## PROBLEM TO WORK ON
Lines from the line with "Hax; [| discriminate]." to the line with "skin, q, h), the" in the entries below, and only those, must be output exactly, with both ends included.

## SUPPLIED INFORMATION

-- Opening Marker --

(** X8: the script stops on [ZeroDivisionError] exactly when [rw = 0] and
    either [pe > pwf] (the point estimate divides [re] by [rw]) or one of
    the seven options whose block takes [np.log(re/rw)] is selected.  In
    every other case it shows a panel and a figure; in particular the
    drainage-radius sweep never raises. *)
Theorem script_raises_iff (i : Inputs) (options : list string) :
  (app i options = Raises ZeroDivisionError <->
   rw i = 0 /\
   (pwf i < pe i \/
    exists name, In name options /\ In name scalar_ratio_options)) /\
  (forall e, sweep "Drainage radius (re)" i <> Raises e).
Proof.
  split.
  - unfold app.
    destruct (Rle_dec (pe i) (pwf i)) as [Hinv | Hval].
    + rewrite point_estimate_invalid by assumption. cbn [bind].
      destruct (plots i options) as [ax | []] eqn:Hax; cbn [bind].
      * split; [discriminate |]. intros [Hrw [Hp | Hsel]]; [lra |].
        assert (H : plots i options = Raises ZeroDivisionError)
          by (apply plots_raises_iff; auto).
        rewrite Hax in H. discriminate H.
      * split; [| reflexivity]. intros _.
        apply plots_raises_iff in Hax. tauto.
    + destruct (Req_dec_T (rw i) 0) as [Hrw | Hrw].
      * rewrite point_estimate_raises by lra. cbn [bind].
        split; [| reflexivity]. intros _. split; [assumption | left; lra].
      * rewrite point_estimate_valid by lra. cbn [bind].
        destruct (run_blocks_returns options (blocks i)) as [ax Hax].
        { intros name blk Hin _. now apply (block_returns i name). }
        unfold plots. rewrite Hax. cbn [bind].
        split; [discriminate | tauto].
  - intros e. rewrite sweep_re_alone. unfold sweep_re. cbn [bind]. discriminate.
Qed.

(** ** The selection and the legend *)

Lemma selected_ext (o1 o2 : list string) (name : string) :
  (forall n, In n o1 <-> In n o2) -> selected name o1 = selected name o2.
Proof.
  intros H. destruct (selected name o2) eqn:E2.
  - apply selected_In. apply H. now apply selected_In.
  - destruct (selected name o1) eqn:E1; [| reflexivity].
    apply selected_In, H, selected_In in E1. congruence.
Qed.

(** X9: the figure depends on the selection only through which options
    it contains: two selections with the same members, in any order and
    with any repetitions, give the same outcome and the same lines in the
    same order. *)
Theorem plots_depend_on_membership (i : Inputs) (o1 o2 : list string) :
  (forall name, In name o1 <-> In name o2) ->
  plots i o1 = plots i o2 /\ app i o1 = app i o2.
Proof.
  intros H.
  assert (E : plots i o1 = plots i o2).
  { unfold plots. induction (blocks i) as [| [name blk] rest IH];
      [reflexivity |].
    cbn [run_blocks]. rewrite (selected_ext o1 o2 name H), IH. reflexivity. }
  split; [exact E |]. unfold app. now rewrite E.
Qed.

Lemma plots_depend_on_membership_witness :
  plots defaults ["Skin (s)"; "Drainage radius (re)"]
  = plots defaults ["Drainage radius (re)"; "Skin (s)"; "Drainage radius (re)"].
Proof.
  apply (plots_depend_on_membership defaults
           ["Skin (s)"; "Drainage radius (re)"]
           ["Drainage radius (re)"; "Skin (s)"; "Drainage radius (re)"]).
  intros name. cbn [In]. tauto.
Defined.

Lemma filter_length_le {A : Type} (f : A -> bool) (l : list A) :
  (List.length (filter f l) <= List.length l)%nat.
Proof.
  induction l as [| a l IH]; cbn [filter List.length]; [lia |].
  destruct (f a); cbn [List.length]; lia.
Qed.

Lemma run_blocks_labels (options : list string)
    (bs : list (string * outcome series)) (ls : list (string * string)) :
  Forall2 (fun b p => fst b = fst p /\
                      forall s, snd b = Returns s -> label s = snd p) bs ls ->
  forall ax, run_blocks bs options = Returns ax ->
    map label ax = map snd (filter (fun p => selected (fst p) options) ls).
Proof.
  induction 1 as [| [name blk] [name' lbl] bs ls [Hname Hlbl] _ IH];
    intros ax Hax; cbn [run_blocks] in Hax.
  - injection Hax as <-. reflexivity.
  - cbn [fst snd] in Hname, Hlbl. subst name'.
    cbn [filter fst]. destruct (selected name options).
    + destruct blk as [s | e]; cbn [bind] in Hax; [| discriminate].
      destruct (run_blocks bs options) as [ax' | e]; cbn [bind] in Hax;
        [| discriminate].
      injection Hax as <-. cbn [map snd].
      rewrite (Hlbl s eq_refl), (IH ax' eq_refl). reflexivity.
    + now apply IH.
Qed.

Lemma blocks_labelled (i : Inputs) :
  Forall2 (fun b p => fst b = fst p /\
                      forall s, snd b = Returns s -> label s = snd p)
          (blocks i) line_labels.
Proof.
  unfold blocks, line_labels.
  repeat (constructor;
          [split; [reflexivity | cbn [snd]; intros s; block_line; reflexivity] |]).
  constructor.
Qed.

Lemma NoDup_map_filter {A C : Type} (g : A -> C) (f : A -> bool) (l : list A) :
  NoDup (map g l) -> NoDup (map g (filter f l)).
Proof.
  induction l as [| a l IH]; cbn [map filter]; [auto |].
  intros Hnd. inversion Hnd as [| x xs0 Hnotin Hnd']; subst.
  destruct (f a); cbn [map]; [| auto].
  constructor; [| auto].
  intros Hin. apply Hnotin. apply in_map_iff in Hin.
  destruct Hin as [y [E Hy]]. apply filter_In in Hy.
  apply in_map_iff. exists y. tauto.
Qed.

Lemma line_labels_distinct : NoDup (map snd line_labels).
Proof.
  unfold line_labels. cbn [map snd].
  repeat (constructor; [cbn [In]; intros H;
    repeat (destruct H as [H | H]; [discriminate H |]); exact H |]).
  constructor.
Qed.

(** X10: whenever the sweeps produce a figure, its lines carry, in the
    order of the script's blocks (re, viscosity, pressure drop, Pe, Pwf,
    skin, q, h), the labels of the selected options that have a block:
    at most eight lines, no label twice, 50 points each. *)
Theorem figure_legend (i : Inputs) (options : list string) (ax : list series) :
  plots i options = Returns ax ->
  map label ax
  = map snd (filter (fun p => selected (fst p) options) line_labels) /\
  (List.length ax <= 8)%nat /\
  NoDup (map label ax) /\
  Forall (fun s => List.length (points s) = 50%nat) ax.
Proof.
  intros Hax.
  assert (Hlab : map label ax
            = map snd (filter (fun p => selected (fst p) options) line_labels)).
  { apply (run_blocks_labels options (blocks i)); [| exact Hax].
    apply blocks_labelled. }
  split; [exact Hlab |]. split; [| split].
  - rewrite <- (length_map label ax), Hlab, length_map.
    apply (filter_length_le _ line_labels).
  - rewrite Hlab. apply NoDup_map_filter, line_labels_distinct.
  - apply (run_blocks_all options _ (blocks i)); [| exact Hax].
    intros name blk s Hin _ E. now apply (block_length i name blk).
Qed.

Lemma figure_legend_witness :
  exists ax,
    plots defaults ["Skin (s)"; "Drainage radius (re)"] = Returns ax /\
    map label ax = ["Sensitivity to re"; "Sensitivity to Skin"].
Proof.
  destruct (run_blocks_returns ["Skin (s)"; "Drainage radius (re)"]
              (blocks defaults)) as [ax Hax].
  { intros name blk Hin _. apply (block_returns defaults name); [| exact Hin].
    cbn [defaults rw]. lra. }
  exists ax. split; [exact Hax |].
  destruct (figure_legend defaults ["Skin (s)"; "Drainage radius (re)"] ax Hax)
    as [Hlab _].
  exact Hlab.
Defined.

(** ** The sweeps when the drawdown is zero *)

(** X11: when [pe = pwf] (the validation message is shown), each of the
    five sweeps that divide by [delta_p] (re, viscosity, skin, q, h) gives,
    when [rw <> 0], its line of 50 points on which every paired [k] is
    non-finite; the drainage-radius sweep does so for [rw = 0] as well. *)
Theorem zero_drawdown_lines (i : Inputs) (name : string) :
  pe i = pwf i -> In name delta_p_options ->
  rw i <> 0 \/ name = "Drainage radius (re)" ->
  exists s, sweep name i = Returns [s] /\
    List.length (points s) = 50%nat /\
    forall x k, In (x, k) (points s) -> k = NonFinite.
Proof.
  intros Hp Hin Hrw.
  assert (Hd : delta_p i = 0) by (unfold delta_p; lra).
  assert (Hl : name <> "Drainage radius (re)" ->
               exists l, log_ratio i = Returns l).
  { intros Hne. apply log_ratio_returns. tauto. }
  unfold delta_p_options in Hin. cbn [In] in Hin.
  destruct Hin as [<- | Hin].
  { rewrite sweep_re_alone. unfold sweep_re. cbn [bind]. eexists.
    split; [reflexivity |].
    split; [rewrite points_plot_length; apply linspace_length |].
    intros x k Hk. apply points_plot_In in Hk. destruct Hk as [_ ->].
    rewrite Hd, Rmult_0_r. apply truediv_zero. }
  repeat (destruct Hin as [<- | Hin];
    [ destruct Hl as [l Hl]; [discriminate |];
      erewrite sweep_alone by (unfold blocks; cbn [In]; tauto);
      unfold sweep_mu, sweep_skin, sweep_q, sweep_h; rewrite Hl;
      cbn [bind]; eexists; split; [reflexivity |];
      split; [rewrite points_plot_length; apply linspace_length |];
      intros x k Hk; apply points_plot_In in Hk; destruct Hk as [_ ->];
      rewrite Hd, Rmult_0_r; apply truediv_zero | ]).
  contradiction.
Qed.

Lemma zero_drawdown_lines_witness :
  let i := {| q := 500; pe := 1000; pwf := 1000; h := 20; mu := 1; B := 1;
              re := 1000; rw := 0.333; skin := 0 |} in
  exists s, sweep "Viscosity (μ)" i = Returns [s] /\
    List.length (points s) = 50%nat /\
    forall x k, In (x, k) (points s) -> k = NonFinite.
Proof.
  intros i. apply (zero_drawdown_lines i "Viscosity (μ)").
  - reflexivity.
  - unfold delta_p_options. cbn [In]. tauto.
  - left. cbn [i rw]. lra.
Defined.

(** ** The values along a line *)

Lemma ks_plot (lbl : string) (l : list R) (f : R -> float64) :
  ks (plot lbl l f) = map f l.
Proof.
  unfold ks, plot. cbn [points]. rewrite map_map. reflexivity.
Qed.

Lemma nth_map_R (g : R -> R) (l : list R) (j : nat) :
  (j < List.length l)%nat -> nth j (map g l) 0 = g (nth j l 0).
Proof.
  intros Hj. rewrite (nth_indep _ 0 (g 0)) by (now rewrite length_map).
  apply map_nth.
Qed.

Lemma map_increasing (g : R -> R) (l : list R) :
  strictly_increasing l ->
  (forall x y, In x l -> In y l -> x < y -> g x < g y) ->
  strictly_increasing (map g l).
Proof.
  intros Hl Hg j k [Hjk Hk]. rewrite length_map in Hk.
  rewrite !nth_map_R by lia.
  apply Hg; [apply nth_In; lia | apply nth_In; lia | apply Hl; lia].
Qed.

Lemma map_decreasing (g : R -> R) (l : list R) :
  strictly_increasing l ->
  (forall x y, In x l -> In y l -> x < y -> g y < g x) ->
  strictly_decreasing (map g l).
Proof.
  intros Hl Hg j k [Hjk Hk]. rewrite length_map in Hk.
  rewrite !nth_map_R by lia.
  apply Hg; [apply nth_In; lia | apply nth_In; lia | apply Hl; lia].
Qed.

Lemma linspace_in_range (a b x : R) (n : nat) :
  a <= b -> (1 < n)%nat -> In x (linspace a b n) -> a <= x <= b.
Proof.
  intros Hab Hn Hin. apply linspace_between in Hin; [| assumption].
  revert Hin. unfold Rmin, Rmax. destruct (Rle_dec a b); [tauto | lra].
Qed.

Lemma increasing_non_decreasing (l : list R) :
  strictly_increasing l -> non_decreasing l.
Proof. intros H j k Hjk. left. now apply H. Qed.

Lemma decreasing_non_increasing (l : list R) :
  strictly_decreasing l -> non_increasing l.
Proof. intros H j k Hjk. left. now apply H. Qed.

-- Closing Marker --

## REPLY TO THE TASK
    + destruct blk as [s | e]; cbn [bind] in Hax; [| discriminate].
      destruct (run_blocks bs options) as [ax' | e]; cbn [bind] in Hax;
        [| discriminate].
      injection Hax as <-. cbn [map snd].
      rewrite (Hlbl s eq_refl), (IH ax' eq_refl). reflexivity.
    + now apply IH.
Qed.

Lemma blocks_labelled (i : Inputs) :
  Forall2 (fun b p => fst b = fst p /\
                      forall s, snd b = Returns s -> label s = snd p)
          (blocks i) line_labels.
Proof.
  unfold blocks, line_labels.
  repeat (constructor;
          [split; [reflexivity | cbn [snd]; intros s; block_line; reflexivity] |]).
  constructor.
Qed.

Lemma NoDup_map_filter {A C : Type} (g : A -> C) (f : A -> bool) (l : list A) :
  NoDup (map g l) -> NoDup (map g (filter f l)).
Proof.
  induction l as [| a l IH]; cbn [map filter]; [auto |].
  intros Hnd. inversion Hnd as [| x xs0 Hnotin Hnd']; subst.
  destruct (f a); cbn [map]; [| auto].
  constructor; [| auto].
  intros Hin. apply Hnotin. apply in_map_iff in Hin.
  destruct Hin as [y [E Hy]]. apply filter_In in Hy.
  apply in_map_iff. exists y. tauto.
Qed.

Lemma line_labels_distinct : NoDup (map snd line_labels).
Proof.
  unfold line_labels. cbn [map snd].
  repeat (constructor; [cbn [In]; intros H;
    repeat (destruct H as [H | H]; [discriminate H |]); exact H |]).
  constructor.
Qed.

(** X10: whenever the sweeps produce a figure, its lines carry, in the
    order of the script's blocks (re, viscosity, pressure drop, Pe, Pwf,
    skin, q, h), the labels of the selected options that have a block:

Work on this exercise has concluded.